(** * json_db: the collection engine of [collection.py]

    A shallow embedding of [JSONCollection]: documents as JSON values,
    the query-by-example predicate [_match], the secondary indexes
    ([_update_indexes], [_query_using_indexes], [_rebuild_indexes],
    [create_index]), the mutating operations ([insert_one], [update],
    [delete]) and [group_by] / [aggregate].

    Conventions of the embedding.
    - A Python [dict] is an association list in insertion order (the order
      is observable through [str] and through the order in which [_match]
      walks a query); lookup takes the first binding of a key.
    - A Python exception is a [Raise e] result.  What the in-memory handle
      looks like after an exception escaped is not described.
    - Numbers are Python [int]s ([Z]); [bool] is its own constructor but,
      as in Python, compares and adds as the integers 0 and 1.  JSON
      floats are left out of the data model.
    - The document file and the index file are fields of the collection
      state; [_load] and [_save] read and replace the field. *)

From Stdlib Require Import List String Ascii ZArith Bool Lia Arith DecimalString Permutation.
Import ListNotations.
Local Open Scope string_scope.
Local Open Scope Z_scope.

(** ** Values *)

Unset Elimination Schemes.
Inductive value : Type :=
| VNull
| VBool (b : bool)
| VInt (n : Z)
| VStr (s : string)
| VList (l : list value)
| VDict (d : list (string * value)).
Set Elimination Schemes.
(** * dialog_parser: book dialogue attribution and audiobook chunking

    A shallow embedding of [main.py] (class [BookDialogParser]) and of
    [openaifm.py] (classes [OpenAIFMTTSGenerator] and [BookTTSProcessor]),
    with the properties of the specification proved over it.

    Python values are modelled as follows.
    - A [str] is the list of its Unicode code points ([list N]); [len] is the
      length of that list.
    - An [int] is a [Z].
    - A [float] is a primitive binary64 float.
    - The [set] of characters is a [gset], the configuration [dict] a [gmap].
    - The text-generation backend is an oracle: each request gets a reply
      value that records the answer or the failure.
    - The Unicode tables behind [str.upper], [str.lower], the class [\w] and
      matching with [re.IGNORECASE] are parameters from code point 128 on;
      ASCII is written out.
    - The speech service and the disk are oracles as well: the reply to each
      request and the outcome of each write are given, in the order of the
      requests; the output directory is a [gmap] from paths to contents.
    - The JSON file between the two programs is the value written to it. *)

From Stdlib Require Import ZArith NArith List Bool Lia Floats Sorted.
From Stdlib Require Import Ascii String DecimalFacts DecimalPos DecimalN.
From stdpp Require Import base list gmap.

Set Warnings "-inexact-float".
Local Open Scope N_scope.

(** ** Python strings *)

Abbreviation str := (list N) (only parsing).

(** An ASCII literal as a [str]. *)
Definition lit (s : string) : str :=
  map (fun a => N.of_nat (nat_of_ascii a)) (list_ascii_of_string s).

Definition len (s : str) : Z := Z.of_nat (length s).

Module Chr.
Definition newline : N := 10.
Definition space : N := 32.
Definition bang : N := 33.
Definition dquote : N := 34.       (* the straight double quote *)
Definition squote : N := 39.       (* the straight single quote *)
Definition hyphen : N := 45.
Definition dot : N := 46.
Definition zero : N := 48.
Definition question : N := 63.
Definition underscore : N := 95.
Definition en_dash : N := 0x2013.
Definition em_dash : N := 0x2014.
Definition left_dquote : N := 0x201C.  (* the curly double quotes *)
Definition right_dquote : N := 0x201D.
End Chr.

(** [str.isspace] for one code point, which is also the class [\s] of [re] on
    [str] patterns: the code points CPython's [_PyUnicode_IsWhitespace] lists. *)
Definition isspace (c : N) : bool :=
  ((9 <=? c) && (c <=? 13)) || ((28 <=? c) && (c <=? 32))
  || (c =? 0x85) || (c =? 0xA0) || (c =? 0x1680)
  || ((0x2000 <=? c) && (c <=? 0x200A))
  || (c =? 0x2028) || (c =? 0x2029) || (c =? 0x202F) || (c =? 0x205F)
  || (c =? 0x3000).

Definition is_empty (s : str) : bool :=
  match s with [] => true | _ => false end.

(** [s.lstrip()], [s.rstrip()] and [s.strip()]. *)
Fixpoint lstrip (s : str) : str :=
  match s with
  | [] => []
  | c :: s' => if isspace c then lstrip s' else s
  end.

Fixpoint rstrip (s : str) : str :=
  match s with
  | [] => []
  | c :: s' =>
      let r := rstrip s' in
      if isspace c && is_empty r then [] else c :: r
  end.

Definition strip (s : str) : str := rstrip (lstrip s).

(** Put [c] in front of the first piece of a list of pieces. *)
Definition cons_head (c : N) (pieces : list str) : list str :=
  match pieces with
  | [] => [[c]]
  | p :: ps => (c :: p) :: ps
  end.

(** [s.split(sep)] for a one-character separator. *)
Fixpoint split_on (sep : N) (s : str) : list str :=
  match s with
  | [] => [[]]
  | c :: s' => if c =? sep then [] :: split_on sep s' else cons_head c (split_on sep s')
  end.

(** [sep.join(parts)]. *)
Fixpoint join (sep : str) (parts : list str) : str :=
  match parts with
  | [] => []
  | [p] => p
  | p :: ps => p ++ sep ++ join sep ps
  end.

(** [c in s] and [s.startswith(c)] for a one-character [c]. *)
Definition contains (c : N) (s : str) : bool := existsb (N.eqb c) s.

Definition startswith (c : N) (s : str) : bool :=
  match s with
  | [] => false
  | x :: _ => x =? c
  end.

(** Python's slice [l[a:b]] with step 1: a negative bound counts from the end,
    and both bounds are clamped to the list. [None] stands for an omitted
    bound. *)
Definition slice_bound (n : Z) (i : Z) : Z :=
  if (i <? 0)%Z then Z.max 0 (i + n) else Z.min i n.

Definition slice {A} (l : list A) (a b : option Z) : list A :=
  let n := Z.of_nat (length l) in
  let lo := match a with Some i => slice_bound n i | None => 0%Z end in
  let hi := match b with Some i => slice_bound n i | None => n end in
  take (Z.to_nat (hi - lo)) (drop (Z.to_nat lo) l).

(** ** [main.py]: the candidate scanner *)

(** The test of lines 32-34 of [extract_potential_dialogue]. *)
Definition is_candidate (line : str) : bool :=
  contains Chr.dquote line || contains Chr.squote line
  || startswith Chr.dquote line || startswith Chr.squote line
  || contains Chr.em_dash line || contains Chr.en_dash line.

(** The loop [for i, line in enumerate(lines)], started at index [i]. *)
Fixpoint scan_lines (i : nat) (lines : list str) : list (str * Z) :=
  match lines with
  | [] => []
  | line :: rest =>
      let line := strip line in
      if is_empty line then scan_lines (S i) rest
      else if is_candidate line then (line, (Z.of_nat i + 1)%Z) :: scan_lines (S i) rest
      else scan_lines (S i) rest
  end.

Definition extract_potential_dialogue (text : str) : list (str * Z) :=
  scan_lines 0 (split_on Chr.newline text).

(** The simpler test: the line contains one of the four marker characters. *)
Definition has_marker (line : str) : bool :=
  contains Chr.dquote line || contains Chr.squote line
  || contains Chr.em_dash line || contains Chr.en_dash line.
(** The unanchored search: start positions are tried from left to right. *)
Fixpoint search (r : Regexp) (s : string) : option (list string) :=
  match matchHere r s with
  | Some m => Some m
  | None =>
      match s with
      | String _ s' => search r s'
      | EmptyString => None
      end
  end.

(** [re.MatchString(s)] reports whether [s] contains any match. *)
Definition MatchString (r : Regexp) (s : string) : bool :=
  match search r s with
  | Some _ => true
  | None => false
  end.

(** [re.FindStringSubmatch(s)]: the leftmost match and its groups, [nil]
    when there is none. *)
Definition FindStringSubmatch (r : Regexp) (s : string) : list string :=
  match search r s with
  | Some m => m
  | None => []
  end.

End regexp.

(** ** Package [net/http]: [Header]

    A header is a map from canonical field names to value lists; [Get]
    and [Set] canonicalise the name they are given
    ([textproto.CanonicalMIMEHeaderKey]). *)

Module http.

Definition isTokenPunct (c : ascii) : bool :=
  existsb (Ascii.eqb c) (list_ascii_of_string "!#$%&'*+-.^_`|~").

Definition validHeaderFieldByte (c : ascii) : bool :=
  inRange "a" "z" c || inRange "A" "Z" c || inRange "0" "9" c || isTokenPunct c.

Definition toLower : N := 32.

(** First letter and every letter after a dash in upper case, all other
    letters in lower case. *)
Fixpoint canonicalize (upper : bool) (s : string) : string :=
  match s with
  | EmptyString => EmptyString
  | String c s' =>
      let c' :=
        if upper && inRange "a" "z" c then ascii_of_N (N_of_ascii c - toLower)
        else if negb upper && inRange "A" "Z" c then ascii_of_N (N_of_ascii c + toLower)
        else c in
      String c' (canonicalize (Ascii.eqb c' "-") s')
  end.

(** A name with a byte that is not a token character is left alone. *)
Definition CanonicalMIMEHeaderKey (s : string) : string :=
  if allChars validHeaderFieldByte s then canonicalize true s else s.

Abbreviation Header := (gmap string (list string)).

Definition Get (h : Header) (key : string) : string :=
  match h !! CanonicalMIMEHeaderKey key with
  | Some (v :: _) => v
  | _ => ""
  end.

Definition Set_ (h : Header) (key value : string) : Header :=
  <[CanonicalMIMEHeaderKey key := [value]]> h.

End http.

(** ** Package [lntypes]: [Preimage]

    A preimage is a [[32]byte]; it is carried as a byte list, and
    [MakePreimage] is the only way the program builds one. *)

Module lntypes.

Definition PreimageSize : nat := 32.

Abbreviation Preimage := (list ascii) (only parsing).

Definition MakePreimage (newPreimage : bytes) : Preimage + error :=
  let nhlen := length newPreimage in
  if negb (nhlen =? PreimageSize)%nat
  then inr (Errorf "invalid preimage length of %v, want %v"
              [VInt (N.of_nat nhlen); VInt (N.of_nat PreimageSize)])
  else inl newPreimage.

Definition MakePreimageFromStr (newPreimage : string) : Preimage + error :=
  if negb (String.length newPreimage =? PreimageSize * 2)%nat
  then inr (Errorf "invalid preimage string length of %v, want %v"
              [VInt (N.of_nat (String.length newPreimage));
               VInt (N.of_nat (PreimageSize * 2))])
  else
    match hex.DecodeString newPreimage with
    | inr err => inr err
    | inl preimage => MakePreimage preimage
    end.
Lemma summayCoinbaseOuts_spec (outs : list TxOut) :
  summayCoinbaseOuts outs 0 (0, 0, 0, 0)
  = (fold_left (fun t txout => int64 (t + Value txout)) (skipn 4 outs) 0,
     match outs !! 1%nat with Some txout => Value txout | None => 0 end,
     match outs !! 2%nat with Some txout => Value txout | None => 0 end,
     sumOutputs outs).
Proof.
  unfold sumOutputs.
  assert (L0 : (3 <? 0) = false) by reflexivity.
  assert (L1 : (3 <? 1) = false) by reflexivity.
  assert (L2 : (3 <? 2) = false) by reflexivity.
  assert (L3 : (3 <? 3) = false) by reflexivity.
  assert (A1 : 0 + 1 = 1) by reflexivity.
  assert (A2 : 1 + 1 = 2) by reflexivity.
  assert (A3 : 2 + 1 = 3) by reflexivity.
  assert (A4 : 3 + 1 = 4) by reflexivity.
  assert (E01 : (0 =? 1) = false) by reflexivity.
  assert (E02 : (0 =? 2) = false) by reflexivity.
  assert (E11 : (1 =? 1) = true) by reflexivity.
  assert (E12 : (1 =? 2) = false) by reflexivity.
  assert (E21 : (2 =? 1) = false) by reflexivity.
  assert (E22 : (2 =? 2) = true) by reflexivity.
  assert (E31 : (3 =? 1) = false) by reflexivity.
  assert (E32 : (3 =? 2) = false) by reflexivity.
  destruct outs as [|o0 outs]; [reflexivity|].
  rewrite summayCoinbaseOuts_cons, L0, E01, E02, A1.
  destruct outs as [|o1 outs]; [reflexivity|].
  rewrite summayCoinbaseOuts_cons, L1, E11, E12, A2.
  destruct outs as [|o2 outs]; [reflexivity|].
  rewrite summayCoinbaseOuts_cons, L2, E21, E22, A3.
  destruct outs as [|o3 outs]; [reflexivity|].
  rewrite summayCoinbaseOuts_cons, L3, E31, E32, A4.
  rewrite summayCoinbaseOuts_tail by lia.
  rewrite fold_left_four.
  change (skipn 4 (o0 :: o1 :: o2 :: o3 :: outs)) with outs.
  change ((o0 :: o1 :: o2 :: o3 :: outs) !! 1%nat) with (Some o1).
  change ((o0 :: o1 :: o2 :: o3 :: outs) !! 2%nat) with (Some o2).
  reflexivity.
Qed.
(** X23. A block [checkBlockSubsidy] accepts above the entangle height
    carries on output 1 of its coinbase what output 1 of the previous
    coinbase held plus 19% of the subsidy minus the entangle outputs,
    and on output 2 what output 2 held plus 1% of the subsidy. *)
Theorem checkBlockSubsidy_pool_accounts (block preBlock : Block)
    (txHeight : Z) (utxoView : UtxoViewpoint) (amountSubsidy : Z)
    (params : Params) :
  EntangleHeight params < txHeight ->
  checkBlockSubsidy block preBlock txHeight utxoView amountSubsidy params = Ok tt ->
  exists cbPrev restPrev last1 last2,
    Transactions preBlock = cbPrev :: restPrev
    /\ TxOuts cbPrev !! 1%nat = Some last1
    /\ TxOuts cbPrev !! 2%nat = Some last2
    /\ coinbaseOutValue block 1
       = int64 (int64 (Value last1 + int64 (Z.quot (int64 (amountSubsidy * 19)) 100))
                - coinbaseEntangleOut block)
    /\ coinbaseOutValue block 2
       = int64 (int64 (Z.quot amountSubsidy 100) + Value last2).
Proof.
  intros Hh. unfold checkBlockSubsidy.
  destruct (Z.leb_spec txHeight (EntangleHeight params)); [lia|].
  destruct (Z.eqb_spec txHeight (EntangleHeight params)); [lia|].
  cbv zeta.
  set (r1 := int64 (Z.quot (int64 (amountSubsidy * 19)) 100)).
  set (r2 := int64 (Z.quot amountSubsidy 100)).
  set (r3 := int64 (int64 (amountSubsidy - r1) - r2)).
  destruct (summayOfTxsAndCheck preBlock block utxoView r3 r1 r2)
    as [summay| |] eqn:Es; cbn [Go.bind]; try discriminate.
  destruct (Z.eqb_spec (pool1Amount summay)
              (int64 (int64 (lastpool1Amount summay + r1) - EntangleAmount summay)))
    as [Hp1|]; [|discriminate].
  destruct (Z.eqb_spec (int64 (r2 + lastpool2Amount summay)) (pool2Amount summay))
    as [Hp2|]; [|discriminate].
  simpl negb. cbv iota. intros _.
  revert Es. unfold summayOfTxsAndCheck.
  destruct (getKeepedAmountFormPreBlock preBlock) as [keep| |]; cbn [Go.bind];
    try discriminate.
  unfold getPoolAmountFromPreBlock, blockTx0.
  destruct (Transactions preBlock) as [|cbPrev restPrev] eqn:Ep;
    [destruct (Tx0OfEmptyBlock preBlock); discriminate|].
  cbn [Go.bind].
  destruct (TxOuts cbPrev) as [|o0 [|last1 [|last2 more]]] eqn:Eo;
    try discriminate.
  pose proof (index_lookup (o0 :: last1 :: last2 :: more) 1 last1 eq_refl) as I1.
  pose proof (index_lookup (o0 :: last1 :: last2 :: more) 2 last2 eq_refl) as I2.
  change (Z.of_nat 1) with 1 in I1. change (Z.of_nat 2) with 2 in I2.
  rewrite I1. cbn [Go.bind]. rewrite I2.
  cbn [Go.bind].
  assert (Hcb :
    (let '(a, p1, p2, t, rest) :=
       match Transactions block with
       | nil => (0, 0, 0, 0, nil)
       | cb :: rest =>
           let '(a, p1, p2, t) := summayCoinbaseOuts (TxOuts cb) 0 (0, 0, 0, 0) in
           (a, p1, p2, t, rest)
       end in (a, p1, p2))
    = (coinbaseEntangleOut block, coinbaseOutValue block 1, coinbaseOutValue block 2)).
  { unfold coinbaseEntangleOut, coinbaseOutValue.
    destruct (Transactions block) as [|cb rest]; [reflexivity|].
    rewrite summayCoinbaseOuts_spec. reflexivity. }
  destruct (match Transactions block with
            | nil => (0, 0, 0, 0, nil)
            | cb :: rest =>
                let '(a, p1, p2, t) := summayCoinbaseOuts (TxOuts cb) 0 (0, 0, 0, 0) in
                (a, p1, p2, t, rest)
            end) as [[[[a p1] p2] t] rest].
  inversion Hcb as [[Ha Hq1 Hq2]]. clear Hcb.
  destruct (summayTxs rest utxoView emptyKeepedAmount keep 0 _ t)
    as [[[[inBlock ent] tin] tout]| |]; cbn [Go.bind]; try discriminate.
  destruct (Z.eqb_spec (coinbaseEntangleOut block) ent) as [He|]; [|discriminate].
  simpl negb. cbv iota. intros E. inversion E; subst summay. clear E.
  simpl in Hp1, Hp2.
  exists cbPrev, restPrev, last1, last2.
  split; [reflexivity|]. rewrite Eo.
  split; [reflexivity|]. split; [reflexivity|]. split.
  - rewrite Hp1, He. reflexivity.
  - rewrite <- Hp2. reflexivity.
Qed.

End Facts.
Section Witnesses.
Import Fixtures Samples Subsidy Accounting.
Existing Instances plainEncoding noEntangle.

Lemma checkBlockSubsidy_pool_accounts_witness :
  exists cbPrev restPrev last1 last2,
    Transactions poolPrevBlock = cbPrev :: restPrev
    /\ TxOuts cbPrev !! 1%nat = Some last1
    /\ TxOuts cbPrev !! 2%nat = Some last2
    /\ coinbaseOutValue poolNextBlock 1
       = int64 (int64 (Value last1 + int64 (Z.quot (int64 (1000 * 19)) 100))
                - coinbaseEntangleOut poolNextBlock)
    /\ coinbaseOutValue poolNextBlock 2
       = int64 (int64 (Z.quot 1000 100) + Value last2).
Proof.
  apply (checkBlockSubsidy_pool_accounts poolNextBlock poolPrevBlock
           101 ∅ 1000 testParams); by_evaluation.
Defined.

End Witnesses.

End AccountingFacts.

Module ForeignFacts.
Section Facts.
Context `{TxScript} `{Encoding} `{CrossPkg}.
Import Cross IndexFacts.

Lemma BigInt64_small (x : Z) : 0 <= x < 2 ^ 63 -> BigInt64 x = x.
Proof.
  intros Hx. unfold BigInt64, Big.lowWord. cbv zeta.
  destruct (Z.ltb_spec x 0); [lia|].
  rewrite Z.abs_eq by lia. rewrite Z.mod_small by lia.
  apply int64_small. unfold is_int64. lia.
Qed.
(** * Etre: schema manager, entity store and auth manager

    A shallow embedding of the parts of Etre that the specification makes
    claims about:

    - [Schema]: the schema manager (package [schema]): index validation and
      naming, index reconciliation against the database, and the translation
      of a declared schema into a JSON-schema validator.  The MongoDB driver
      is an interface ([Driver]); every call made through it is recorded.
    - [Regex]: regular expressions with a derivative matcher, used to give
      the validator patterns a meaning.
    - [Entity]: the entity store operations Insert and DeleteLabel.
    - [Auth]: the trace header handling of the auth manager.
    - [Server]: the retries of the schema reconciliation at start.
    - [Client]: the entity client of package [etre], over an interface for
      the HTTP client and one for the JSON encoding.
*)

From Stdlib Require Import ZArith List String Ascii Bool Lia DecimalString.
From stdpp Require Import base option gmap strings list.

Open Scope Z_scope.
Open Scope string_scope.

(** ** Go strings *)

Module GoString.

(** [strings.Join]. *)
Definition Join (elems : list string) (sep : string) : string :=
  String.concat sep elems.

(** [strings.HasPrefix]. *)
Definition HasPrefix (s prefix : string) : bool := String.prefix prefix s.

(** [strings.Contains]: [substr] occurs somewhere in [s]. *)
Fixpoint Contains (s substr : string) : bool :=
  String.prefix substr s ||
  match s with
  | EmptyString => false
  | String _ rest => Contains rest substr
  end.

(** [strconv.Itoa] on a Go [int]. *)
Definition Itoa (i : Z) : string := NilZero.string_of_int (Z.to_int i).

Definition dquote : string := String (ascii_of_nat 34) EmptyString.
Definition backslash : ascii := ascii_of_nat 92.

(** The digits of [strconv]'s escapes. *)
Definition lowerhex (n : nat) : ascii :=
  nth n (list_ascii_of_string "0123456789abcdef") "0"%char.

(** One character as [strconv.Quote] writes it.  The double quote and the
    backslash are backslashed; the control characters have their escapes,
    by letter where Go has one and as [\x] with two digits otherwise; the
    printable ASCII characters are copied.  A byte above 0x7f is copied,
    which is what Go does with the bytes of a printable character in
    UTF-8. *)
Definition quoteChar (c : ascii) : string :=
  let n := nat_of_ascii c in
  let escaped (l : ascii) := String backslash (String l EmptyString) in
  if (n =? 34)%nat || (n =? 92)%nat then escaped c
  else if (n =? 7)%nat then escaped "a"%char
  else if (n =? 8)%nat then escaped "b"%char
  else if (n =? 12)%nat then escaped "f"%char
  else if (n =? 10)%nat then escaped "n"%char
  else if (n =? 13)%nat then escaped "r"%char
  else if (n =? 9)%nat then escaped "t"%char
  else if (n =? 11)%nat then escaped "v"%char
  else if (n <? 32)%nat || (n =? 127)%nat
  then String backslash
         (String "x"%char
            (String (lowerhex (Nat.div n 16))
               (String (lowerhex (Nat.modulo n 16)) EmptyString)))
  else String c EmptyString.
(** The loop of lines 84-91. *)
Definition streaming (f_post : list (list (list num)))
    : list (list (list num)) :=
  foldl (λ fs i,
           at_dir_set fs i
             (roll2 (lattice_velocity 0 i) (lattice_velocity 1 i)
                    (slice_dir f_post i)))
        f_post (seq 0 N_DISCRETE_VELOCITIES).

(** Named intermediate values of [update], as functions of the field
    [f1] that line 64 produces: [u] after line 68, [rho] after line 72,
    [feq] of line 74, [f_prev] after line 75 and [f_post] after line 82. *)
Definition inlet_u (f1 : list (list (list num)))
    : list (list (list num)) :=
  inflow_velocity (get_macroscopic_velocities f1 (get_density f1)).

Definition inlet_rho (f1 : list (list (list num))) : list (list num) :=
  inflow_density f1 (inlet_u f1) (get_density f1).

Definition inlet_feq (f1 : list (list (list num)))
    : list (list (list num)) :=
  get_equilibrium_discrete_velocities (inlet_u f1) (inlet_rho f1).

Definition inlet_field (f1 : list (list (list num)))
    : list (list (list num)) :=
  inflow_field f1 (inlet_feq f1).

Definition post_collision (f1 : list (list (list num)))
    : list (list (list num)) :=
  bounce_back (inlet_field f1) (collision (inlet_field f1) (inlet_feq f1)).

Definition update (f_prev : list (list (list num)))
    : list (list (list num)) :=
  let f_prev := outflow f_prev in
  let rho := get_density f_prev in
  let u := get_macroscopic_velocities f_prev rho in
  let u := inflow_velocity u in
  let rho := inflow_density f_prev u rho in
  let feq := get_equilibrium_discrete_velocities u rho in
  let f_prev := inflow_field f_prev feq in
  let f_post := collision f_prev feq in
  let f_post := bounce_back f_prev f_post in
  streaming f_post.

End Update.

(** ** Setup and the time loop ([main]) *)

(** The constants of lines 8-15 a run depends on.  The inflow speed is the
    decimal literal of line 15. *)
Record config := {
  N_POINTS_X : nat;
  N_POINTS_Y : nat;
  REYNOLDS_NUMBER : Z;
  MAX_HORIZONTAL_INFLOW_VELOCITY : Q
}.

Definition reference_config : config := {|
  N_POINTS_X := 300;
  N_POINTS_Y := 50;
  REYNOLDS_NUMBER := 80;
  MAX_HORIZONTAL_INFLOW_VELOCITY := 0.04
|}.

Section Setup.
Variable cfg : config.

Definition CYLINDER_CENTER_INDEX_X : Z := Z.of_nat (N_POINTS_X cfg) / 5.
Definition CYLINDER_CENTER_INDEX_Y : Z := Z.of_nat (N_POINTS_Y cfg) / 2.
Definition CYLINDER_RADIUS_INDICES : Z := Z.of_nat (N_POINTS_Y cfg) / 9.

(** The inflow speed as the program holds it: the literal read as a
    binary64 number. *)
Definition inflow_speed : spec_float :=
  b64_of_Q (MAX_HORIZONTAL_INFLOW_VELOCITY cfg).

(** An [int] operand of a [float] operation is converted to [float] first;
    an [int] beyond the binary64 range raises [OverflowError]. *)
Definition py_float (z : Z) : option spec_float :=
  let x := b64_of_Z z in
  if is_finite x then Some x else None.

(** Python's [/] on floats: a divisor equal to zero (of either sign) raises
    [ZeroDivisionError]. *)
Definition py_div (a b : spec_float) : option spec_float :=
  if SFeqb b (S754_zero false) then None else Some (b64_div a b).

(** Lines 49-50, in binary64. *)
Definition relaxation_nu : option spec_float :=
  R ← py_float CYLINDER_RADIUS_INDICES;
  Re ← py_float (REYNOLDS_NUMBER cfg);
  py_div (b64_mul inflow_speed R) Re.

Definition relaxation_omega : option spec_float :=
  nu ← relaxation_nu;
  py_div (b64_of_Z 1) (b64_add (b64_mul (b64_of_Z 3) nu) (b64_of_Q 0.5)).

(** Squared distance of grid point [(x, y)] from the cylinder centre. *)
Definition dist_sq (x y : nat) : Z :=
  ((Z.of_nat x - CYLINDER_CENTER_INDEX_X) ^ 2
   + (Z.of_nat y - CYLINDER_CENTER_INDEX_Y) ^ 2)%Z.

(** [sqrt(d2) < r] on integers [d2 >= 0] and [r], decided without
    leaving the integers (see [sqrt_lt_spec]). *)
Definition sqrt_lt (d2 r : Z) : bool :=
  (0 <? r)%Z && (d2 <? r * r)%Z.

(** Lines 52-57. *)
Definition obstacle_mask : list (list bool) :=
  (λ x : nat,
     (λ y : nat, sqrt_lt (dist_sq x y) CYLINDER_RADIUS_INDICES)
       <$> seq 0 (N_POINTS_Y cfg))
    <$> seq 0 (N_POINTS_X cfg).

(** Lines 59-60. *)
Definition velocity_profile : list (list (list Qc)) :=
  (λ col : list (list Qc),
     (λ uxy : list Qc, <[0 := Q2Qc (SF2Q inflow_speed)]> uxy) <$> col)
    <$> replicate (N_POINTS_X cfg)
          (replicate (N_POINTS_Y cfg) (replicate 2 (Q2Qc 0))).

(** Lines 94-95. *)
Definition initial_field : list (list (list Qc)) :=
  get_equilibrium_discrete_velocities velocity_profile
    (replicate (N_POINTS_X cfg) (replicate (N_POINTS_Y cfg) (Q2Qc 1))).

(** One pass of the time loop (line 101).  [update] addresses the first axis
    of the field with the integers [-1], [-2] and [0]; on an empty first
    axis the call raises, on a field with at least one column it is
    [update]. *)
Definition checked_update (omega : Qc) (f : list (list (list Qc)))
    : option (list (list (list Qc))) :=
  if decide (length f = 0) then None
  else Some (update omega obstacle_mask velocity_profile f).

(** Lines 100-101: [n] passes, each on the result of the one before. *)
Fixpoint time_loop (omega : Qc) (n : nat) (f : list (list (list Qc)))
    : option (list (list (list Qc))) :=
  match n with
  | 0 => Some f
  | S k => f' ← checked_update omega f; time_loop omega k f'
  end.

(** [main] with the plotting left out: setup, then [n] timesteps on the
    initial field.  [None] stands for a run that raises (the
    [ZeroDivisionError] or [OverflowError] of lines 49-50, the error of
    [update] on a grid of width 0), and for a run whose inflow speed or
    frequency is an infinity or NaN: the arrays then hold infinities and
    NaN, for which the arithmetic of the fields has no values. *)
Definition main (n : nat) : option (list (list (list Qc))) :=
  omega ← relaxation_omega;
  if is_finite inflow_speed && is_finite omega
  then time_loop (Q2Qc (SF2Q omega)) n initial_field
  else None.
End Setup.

==========

## WHAT TO DO
Return, in full, every line of these entries that holds "escaped".

## EXERCISE ANSWER
      looks like after an exception escaped is not described.
  let escaped (l : ascii) := String backslash (String l EmptyString) in
  if (n =? 34)%nat || (n =? 92)%nat then escaped c
  else if (n =? 7)%nat then escaped "a"%char
  else if (n =? 8)%nat then escaped "b"%char
  else if (n =? 12)%nat then escaped "f"%char
  else if (n =? 10)%nat then escaped "n"%char
  else if (n =? 13)%nat then escaped "r"%char
  else if (n =? 9)%nat then escaped "t"%char
  else if (n =? 11)%nat then escaped "v"%char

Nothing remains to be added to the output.